Bottom of the ladder

Being a pre-med, post bac otherwise, is about as far down the proverbial ladder as you can find yourself. You are highly motivated to do something, but qualified to do nothing. The goal, when in the hospital, is to stay busy. Maybe even be useful occasionally. And to try not to be demoralised by the looks you get when you inevitably reveal that no, you're not a doctor and no, you can't treat [insert condition here]. It's the coats and ID badges, it confuses people.

A recent shift made all this very clear to me. For the first three hours nothing much was happening (in the post-surgery ward), but we were down two staff members, making those people with qualifications a tad overworked. That meant all the "comfort" care-taking fell to me and I was excited. I was busy. Really busy. Fetching juice, water, ice, gowns, blankets, paperwork for admits, answering phones, etc. Then it started, the after-dinner potty rush. None of the RNs or CNAs had time for this, so I spent my night rushing around putting people on the potty and into bed and cleaning up after the process. What's interesting is how thrilled I was to be doing this: it's about as close to doing something actually medically useful as I'll ever get before entering med school.

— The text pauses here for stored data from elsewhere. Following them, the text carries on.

(* ===== verification/UdpPcb.v ===== *)
(** The list of UDP PCBs: ports, bindings, and which PCB a datagram is for. *)
From S2P Require Import Prelude Bits Def IpAddr Pbuf PbufData Chksum NetifRec Netif XnetTap Ethernet Ip4Addr Etharp.
From S2P Require Import IpState IpUpper NetifLoop Ip4Out Icmp Ip4In Udp.

(** The listed PCBs with their contents. *)
Definition listed (u : udp_state) (n : Z) (p : udp_pcb) : Prop := n ∈ udp_pcbs u /\ udp_mem u !! n = Some p.

Definition port_taken (u : udp_state) (port : Z) : Prop := exists n p, listed u n p /\ local_port p = port.

Definition pcbs_live (u : udp_state) : Prop := forall n, n ∈ udp_pcbs u -> is_Some (udp_mem u !! n).

Lemma any_pcb_spec u test l :
  (forall n, n ∈ l -> is_Some (udp_mem u !! n)) ->
  exists b : bool, any_pcb u test l = Some b /\
    if b then exists n p, n ∈ l /\ udp_mem u !! n = Some p /\ test n p = true
    else forall n p, n ∈ l -> udp_mem u !! n = Some p -> test n p = false.
Proof.
  induction l as [|n l IH]; intros Hl; cbn [any_pcb].
  - exists false. split; [done|]. intros n p Hn. by apply elem_of_nil in Hn.
  - destruct (Hl n ltac:(by left)) as [p Hp]. rewrite Hp; cbn [mbind option_bind]. destruct (test n p) eqn:Et.
    + exists true. split; [done|]. exists n, p. split; [by left|done].
    + destruct IH as (b & E & Hb); [intros m Hm; apply Hl; by right|]. exists b. split; [done|]. destruct b.
      * destruct Hb as (m & q & Hm & Hq). exists m, q. split; [by right|done].
      * intros m q [->|Hm]%elem_of_cons Hq; [congruence|eauto].
Qed.

(** ** Ephemeral ports *)
Definition in_range (port : Z) : Prop := UDP_LOCAL_PORT_RANGE_START <= port <= UDP_LOCAL_PORT_RANGE_END.

(** The [k]-th port after [x]. *)
Definition port_after (x k : Z) : Z := UDP_LOCAL_PORT_RANGE_START + (x - UDP_LOCAL_PORT_RANGE_START + k) mod 0x4000.

Lemma port_after_range x k : in_range (port_after x k).
Proof. unfold in_range, port_after, UDP_LOCAL_PORT_RANGE_START, UDP_LOCAL_PORT_RANGE_END. pose proof (Z.mod_pos_bound (x - 0xc000 + k) 0x4000). lia. Qed.

Lemma port_after_next x :
  in_range x -> (if x =? UDP_LOCAL_PORT_RANGE_END then UDP_LOCAL_PORT_RANGE_START else u16 (x + 1)) = port_after x 1.
Proof.
  unfold in_range, port_after, UDP_LOCAL_PORT_RANGE_START, UDP_LOCAL_PORT_RANGE_END, u16. change (2 ^ 16) with 65536. intros Hx.
  destruct (Z.eqb_spec x 0xffff); zdm; lia.
Qed.

Lemma port_after_add x k : port_after (port_after x 1) k = port_after x (k + 1).
Proof.
  unfold port_after. f_equal. rewrite (Z.add_comm UDP_LOCAL_PORT_RANGE_START), Z.add_simpl_r, Z.add_mod_idemp_l by lia. f_equal. lia.
Qed.

(** Every port of the range is among the next [0x4000]. *)
Lemma port_after_all x y : in_range y -> exists k, 1 <= k <= 0x4000 /\ port_after x k = y.
Proof.
  unfold in_range, port_after, UDP_LOCAL_PORT_RANGE_START, UDP_LOCAL_PORT_RANGE_END. intros Hy.
  exists (1 + (y - 0xc000 - (x - 0xc000) - 1) mod 0x4000). pose proof (Z.mod_pos_bound (y - 0xc000 - (x - 0xc000) - 1) 0x4000).
  split; [lia|]. rewrite Z.add_assoc, Z.add_mod_idemp_r by lia. rewrite Z.mod_small; lia.
Qed.

Lemma new_port_loop fuel : forall n u,
  pcbs_live u -> in_range (udp_port u) -> 0 <= n < 0x4000 -> 0x4000 - n <= Z.of_nat fuel ->
  exists port u', udp_new_port_loop fuel n u = Some (port, u') /\ udp_mem u' = udp_mem u /\ udp_pcbs u' = udp_pcbs u /\ in_range (udp_port u') /\
    ((port = 0 /\ forall k, 1 <= k <= 0x4000 - n -> port_taken u (port_after (udp_port u) k)) \/
     (in_range port /\ ~ port_taken u port)).
Proof.
  induction fuel as [|fuel IH]; intros n u Hl Hr Hn Hf; [lia|]. cbn [udp_new_port_loop].
  rewrite port_after_next by done. set (x1 := port_after (udp_port u) 1).
  pose proof (port_after_range (udp_port u) 1) as Hr1. fold x1 in Hr1. set (u1 := set_udp_port x1 u).
  destruct (any_pcb_spec u1 (fun _ p => local_port p =? x1) (udp_pcbs u) Hl) as (b & Eb & Hb).
  change (udp_port u1) with x1. change (udp_pcbs u1) with (udp_pcbs u). rewrite Eb; cbn [mbind option_bind].
  destruct b.
  - assert (Ht : port_taken u x1).
    { destruct Hb as (m & q & Hm & Hq & Ht%Z.eqb_eq). by exists m, q. }
    unfold UDP_LOCAL_PORT_RANGE_START, UDP_LOCAL_PORT_RANGE_END. rewrite u16_small by lia.
    destruct (Z.ltb_spec (0xffff - 0xc000) (n + 1)).
    + exists 0, u1. split_and!; try done. left. split; [done|]. intros k Hk. by replace k with 1 by lia.
    + destruct (IH (n + 1) u1) as (port & u' & -> & Em & El & Hr' & Hc); [done|done|lia|lia|]. exists port, u'. split_and!; try done.
      destruct Hc as [[-> Hk]|[? ?]]; [left|by right]. split; [done|]. intros k Hk'. destruct (decide (k = 1)) as [->|Hk1]; [done|].
      replace k with ((k - 1) + 1) by lia. rewrite <- port_after_add. apply (Hk (k - 1)). lia.
  - exists x1, u1. split_and!; try done. right. split; [done|]. intros (m & q & [Hm Hq] & Hp). pose proof (Hb m q Hm Hq) as E.
    rewrite Hp, Z.eqb_refl in E. done.
Qed.

(** A free port, or zero when the whole range is taken. *)
Lemma udp_new_port_ok u :
  pcbs_live u -> in_range (udp_port u) ->
  exists port u', udp_new_port u = Some (port, u') /\ udp_mem u' = udp_mem u /\ udp_pcbs u' = udp_pcbs u /\ in_range (udp_port u') /\
    ((port = 0 /\ forall x, in_range x -> port_taken u x) \/ (in_range port /\ ~ port_taken u port)).
Proof.
  intros Hl Hr. destruct (new_port_loop port_fuel 0 u Hl Hr) as (port & u' & E & Em & El & Hr' & Hc); [lia|unfold port_fuel; lia|].
  exists port, u'. split_and!; try done. destruct Hc as [[-> Hk]|?]; [left|by right]. split; [done|]. intros x Hx.
  destruct (port_after_all (udp_port u) x Hx) as (k & Hk' & <-). apply Hk. lia.
Qed.

Lemma udp_init_range rand u : in_range (udp_port (udp_init rand u)).
Proof.
  cbn. unfold in_range, UDP_LOCAL_PORT_RANGE_START, UDP_LOCAL_PORT_RANGE_END. change (u16 (Z.lnot 0xc000)) with 0x3fff.
  rewrite (land_mask 14 _ 0x3fff) by done. pose proof (Z.mod_pos_bound (u32 rand) (2 ^ 14)). change (2 ^ 14) with 0x4000 in *. rewrite u16_small; lia.
Qed.

(** ** Which PCB a datagram is for *)
Section demux.
  Context (u : udp_state) (idx mask own src dest sport dport : Z) (bcast : bool).

(** The PCB is bound to the datagram's destination. *)
Definition lmatch (p : udp_pcb) : bool := (local_port p =? dport) && udp_input_local_match p idx mask dest bcast.

(** The PCB's remote end is the datagram's source. *)
Definition rmatch (p : udp_pcb) : bool :=
  (remote_port p =? sport) && (ip_addr_isany (remote_ip p) || ip_addr_cmp (remote_ip p) (IPADDR_V4 src)).

Definition connected (p : udp_pcb) : bool := negb (flags p .& UDP_FLAGS_CONNECTED =? 0).

Lemma uncon_spec n p uncon :
  udp_mem u !! n = Some p -> (forall c, uncon = Some c -> is_Some (udp_mem u !! c)) ->
  exists r, udp_uncon u own dest bcast n p uncon = Some r /\
    if connected p then r = uncon else exists c, r = Some c /\ (c = n \/ uncon = Some c).
Proof.
  intros Hp Hc. unfold udp_uncon, connected. destruct (negb _); [by eexists|]. destruct uncon as [c|]; [|exists (Some n); split; [done|]; exists n; auto].
  destruct (Hc c eq_refl) as [q Hq]. rewrite Hq; cbn [mbind option_bind]. eexists. split; [reflexivity|]. eexists. split; [reflexivity|].
  repeat match goal with |- context [if ?x then _ else _] => destruct x end; auto.
Qed.

(** A fully matching PCB if there is one, else an unconnected one if there is one. *)
Lemma udp_demux_spec l : forall uncon,
  (forall n, n ∈ l -> is_Some (udp_mem u !! n)) ->
  (forall c, uncon = Some c -> exists p, udp_mem u !! c = Some p /\ lmatch p = true /\ connected p = false) ->
  exists full uncon', udp_demux u idx mask own src dest sport dport bcast l uncon = Some (full, uncon') /\
    match full with
    | Some n => exists p, n ∈ l /\ udp_mem u !! n = Some p /\ lmatch p = true /\ rmatch p = true
    | None =>
        (forall n p, n ∈ l -> udp_mem u !! n = Some p -> lmatch p = true -> rmatch p = false) /\
        match uncon' with
        | Some c => (exists p, udp_mem u !! c = Some p /\ lmatch p = true /\ connected p = false) /\ (c ∈ l \/ uncon = Some c)
        | None => uncon = None /\ forall n p, n ∈ l -> udp_mem u !! n = Some p -> lmatch p = true -> connected p = true
        end
    end.
Proof.
  induction l as [|n l IH]; intros uncon Hl Hu; cbn [udp_demux].
  - exists None, uncon. split; [done|]. split; [intros n p Hn; by apply elem_of_nil in Hn|]. destruct uncon as [c|]; [auto|].
    split; [done|]. intros n p Hn. by apply elem_of_nil in Hn.
  - destruct (Hl n ltac:(by left)) as [p Hp]. rewrite Hp; cbn [mbind option_bind]. fold (lmatch p).
    assert (Hl' : forall m, m ∈ l -> is_Some (udp_mem u !! m)) by (intros m Hm; apply Hl; by right).
    destruct (lmatch p) eqn:Elm.
    + destruct (uncon_spec n p uncon Hp) as (r & -> & Hr); [intros c Hc; destruct (Hu c Hc) as (q & ? & _); eauto|]. cbn [mbind option_bind].
      fold (rmatch p). destruct (rmatch p) eqn:Erm.
      { exists (Some n), r. split; [done|]. exists p. split; [by left|done]. }
      destruct (IH r Hl') as (full & uncon' & -> & Hc).
      { intros c Hc. destruct (connected p) eqn:Econ; [apply Hu; congruence|]. destruct Hr as (c' & Ec & [->|Hc']); [exists p; split_and!; congruence|].
        apply Hu. congruence. }
      exists full, uncon'. split; [done|]. destruct full as [m|].
      { destruct Hc as (q & Hm & ?). exists q. split; [by right|done]. }
      destruct Hc as [Hn Hc]. split.
      { intros m q [->|Hm]%elem_of_cons Hq Hlm; [congruence|eauto]. }
      destruct uncon' as [c|].
      * destruct Hc as [Hx Hin]. split; [done|]. destruct Hin as [Hin|Hin]; [left; by right|].
        destruct (connected p); [right; congruence|]. destruct Hr as (c' & Ec & [->|Hc']); [left; apply elem_of_cons; left; congruence|right; congruence].
      * destruct Hc as [Er Hall]. destruct (connected p) eqn:Econ; [|destruct Hr as (? & ? & _); congruence]. split; [congruence|].
        intros m q [->|Hm]%elem_of_cons Hq Hlm; [congruence|eauto].
    + destruct (IH uncon Hl' Hu) as (full & uncon' & -> & Hc). exists full, uncon'. split; [done|]. destruct full as [m|].
      { destruct Hc as (q & Hm & ?). exists q. split; [by right|done]. }
      destruct Hc as [Hn Hc]. split; [intros m q [->|Hm]%elem_of_cons Hq Hlm; [congruence|eauto]|]. destruct uncon' as [c|].
      * destruct Hc as [Hx [Hin|Hin]]; (split; [done|]); [left; by right|by right].
      * destruct Hc as [Er Hall]. split; [done|]. intros m q [->|Hm]%elem_of_cons Hq Hlm; [congruence|eauto].
Qed.

End demux.

(** ** Bindings that exclude each other *)

(** Two addresses a datagram could both be for. *)
Definition overlap (a b : ip_addr) : bool :=
  (same_type a b && (ip_addr_cmp a b || ip_addr_isany b || ip_addr_isany a)) || IP_IS_ANY_TYPE a || IP_IS_ANY_TYPE b.

(** Two PCBs that must not be bound at the same time. *)
Definition clash (p q : udp_pcb) : bool :=
  ((so_options p .& SOF_REUSEADDR =? 0) || (so_options q .& SOF_REUSEADDR =? 0)) && (local_port q =? local_port p) && overlap (local_ip q) (local_ip p).

Lemma ip_addr_cmp_sym a b : ip_addr_cmp a b = ip_addr_cmp b a.
Proof.
  destruct a as [a|a|], b as [b|b|]; try done; unfold ip_addr_cmp; cbn; [apply Z.eqb_sym|].
  unfold ip6_addr_cmp, ip6_addr_cmp_zoneless. f_equal; [|apply Z.eqb_sym]. by rewrite (Z.eqb_sym (addr0 a)), (Z.eqb_sym (addr1 a)), (Z.eqb_sym (addr2 a)), (Z.eqb_sym (addr3 a)).
Qed.

Lemma overlap_sym a b : overlap a b = overlap b a.
Proof.
  unfold overlap. rewrite (ip_addr_cmp_sym a b). destruct a, b; try done; cbn [same_type IP_IS_ANY_TYPE]; rewrite !orb_false_r, !andb_true_l, <- !orb_assoc;
    f_equal; apply orb_comm.
Qed.

Lemma clash_sym p q : clash p q = clash q p.
Proof. unfold clash. rewrite (overlap_sym (local_ip q)), (Z.eqb_sym (local_port q)). f_equal. f_equal. apply orb_comm. Qed.

Lemma bind_conflict_clash pcb p ip port n q : bind_conflict pcb p ip port n q = negb (pcb =? n) && clash (set_local ip port p) q.
Proof. unfold bind_conflict, clash, overlap. cbn. by rewrite <- !andb_assoc. Qed.

(** The list of PCBs is sound: no clash, and the bound PCBs are the listed ones. *)
Record udp_ok (u : udp_state) : Prop := UdpOk {
  uo_live : pcbs_live u;
  uo_nodup : NoDup (udp_pcbs u);
  uo_port : in_range (udp_port u);
  uo_bound : forall n p, udp_mem u !! n = Some p -> local_port p <> 0 -> n ∈ udp_pcbs u;
  uo_excl : forall n p m q, listed u n p -> listed u m q -> n <> m -> clash p q = false;
}.

Lemma udp_init_ok rand port0 : udp_ok (udp_init rand (UdpState ∅ [] port0)).
Proof.
  split; [..|apply udp_init_range| |].
  - intros n Hn. by apply elem_of_nil in Hn.
  - by constructor.
  - intros n p Hp. cbn in Hp. by rewrite lookup_empty in Hp.
  - intros n p m q [Hn _]. by apply elem_of_nil in Hn.
Qed.

(** With sound bindings a datagram to one of our addresses can match one PCB only,
    but for PCBs that all allow to share. *)
Lemma unicast_unique u idx mask dest dport n p m q :
  udp_ok u -> listed u n p -> listed u m q -> lmatch idx mask dest dport false p = true -> lmatch idx mask dest dport false q = true ->
  so_options p .& SOF_REUSEADDR = 0 -> n = m.
Proof.
  intros HU Hp Hq Mp Mq Hr. destruct (decide (n = m)) as [|Hne]; [done|]. exfalso. pose proof (uo_excl _ HU _ _ _ _ Hp Hq Hne) as Hc.
  unfold clash in Hc. rewrite Hr, Z.eqb_refl in Hc. cbn [orb andb] in Hc. unfold lmatch in Mp, Mq. rewrite !andb_true_iff, !Z.eqb_eq in Mp, Mq.
  destruct Mp as [Ep Mp], Mq as [Eq Mq]. rewrite Ep, Eq, Z.eqb_refl in Hc. cbn [andb] in Hc. unfold udp_input_local_match in Mp, Mq.
  destruct (negb (netif_idx p =? _) && _); [done|]. destruct (negb (netif_idx q =? _) && _); [done|].
  unfold overlap in Hc. destruct (local_ip p) as [a|a|], (local_ip q) as [b|b|]; cbn in Mp, Mq, Hc; rewrite ?orb_true_r in *; try done.
  unfold ip_addr_isany, ip_addr_cmp in Mp, Mq, Hc. cbn in Mp, Mq, Hc. rewrite !orb_true_iff, !Z.eqb_eq in Mp, Mq.
  rewrite !orb_false_r, !orb_false_iff, !Z.eqb_neq in Hc. destruct Hc as [[? ?] ?]. destruct Mp, Mq; congruence.
Qed.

The it happened. Respitatory distress. A patient's O2 sat was in the 70s and not rising. Everyone was crowding into the room trying something. I was paging respiratory and medicene. Then came the discovery that we didn't have a continuous pulse ox, so I was calling every floor near us to borrow one. When I brought it back, the resp guys were there (the medicene consult would take another 40 minutes) and they let me stay in the room while they did their assesment (the family was kicked out). The patient had had a tracheotomy but was accumulating fluid and had to be constantly suctioned. Medicene came and did their own exam. We found our pulse ox. When I got back from returned the borrowed one, the Ear Nose and Throat (ENT) team was there. And when I say team, I mean TEAM. They brought a small army, all in matching green scrubs and surgical hats. They ate all the cookies, they crossed their arms and looked stern. They bantered with the medicene guys, but in the end, they didn't actually do anything as far as I can tell. The patient was to be moved to the SICU or MICU (intensive care units) where there are more monitors and more RNs/MDs per patient. Patient's O2 sat was climbing slowly. Crisis averted.

Time to put the remaining patients to bed and answer all the lights that had been ignored for the last 80 minutes. I go to help one of my favourite patients, we'll call him Dr. Doolittle, to discover that the charge nurse had kindly brought him a tape player and a book on tape over the last week. She brought him the New Testament on tape. He's Jewish.

06 June 2006

It's the thought that counts...

... and I had a lot of blog pieces floating around my head, but none of them seemed to make it out into cyberspace. Maybe I was too busy studying my chemisty and cell biology (exams today and tomorrow) or maybe I was too busy indulging in birthday fun (yes, I'm 24 now), but most likely I was just too busy living my life to write about it.

So, instead, the highlights...

There was a patient in the ER with a 108 degree fever suffering from heat stoke, I had my first positive domestic violence screening, a man with a cable through his eye, a boy whose father brought him in after beating him, a 28 year old boy rejecting his second stem cell transplant for Hodgkin's lymphoma, and my first baby ultrasound.

I had a whole post planned on the new Treasury secretary, former Goldman Sachs CEO Henry M Paulson, and how his new job is nothing more than PR. I was intending to put the short version here, but it's still a good post so maybe I'll still write that one. It will just be a tad less timely.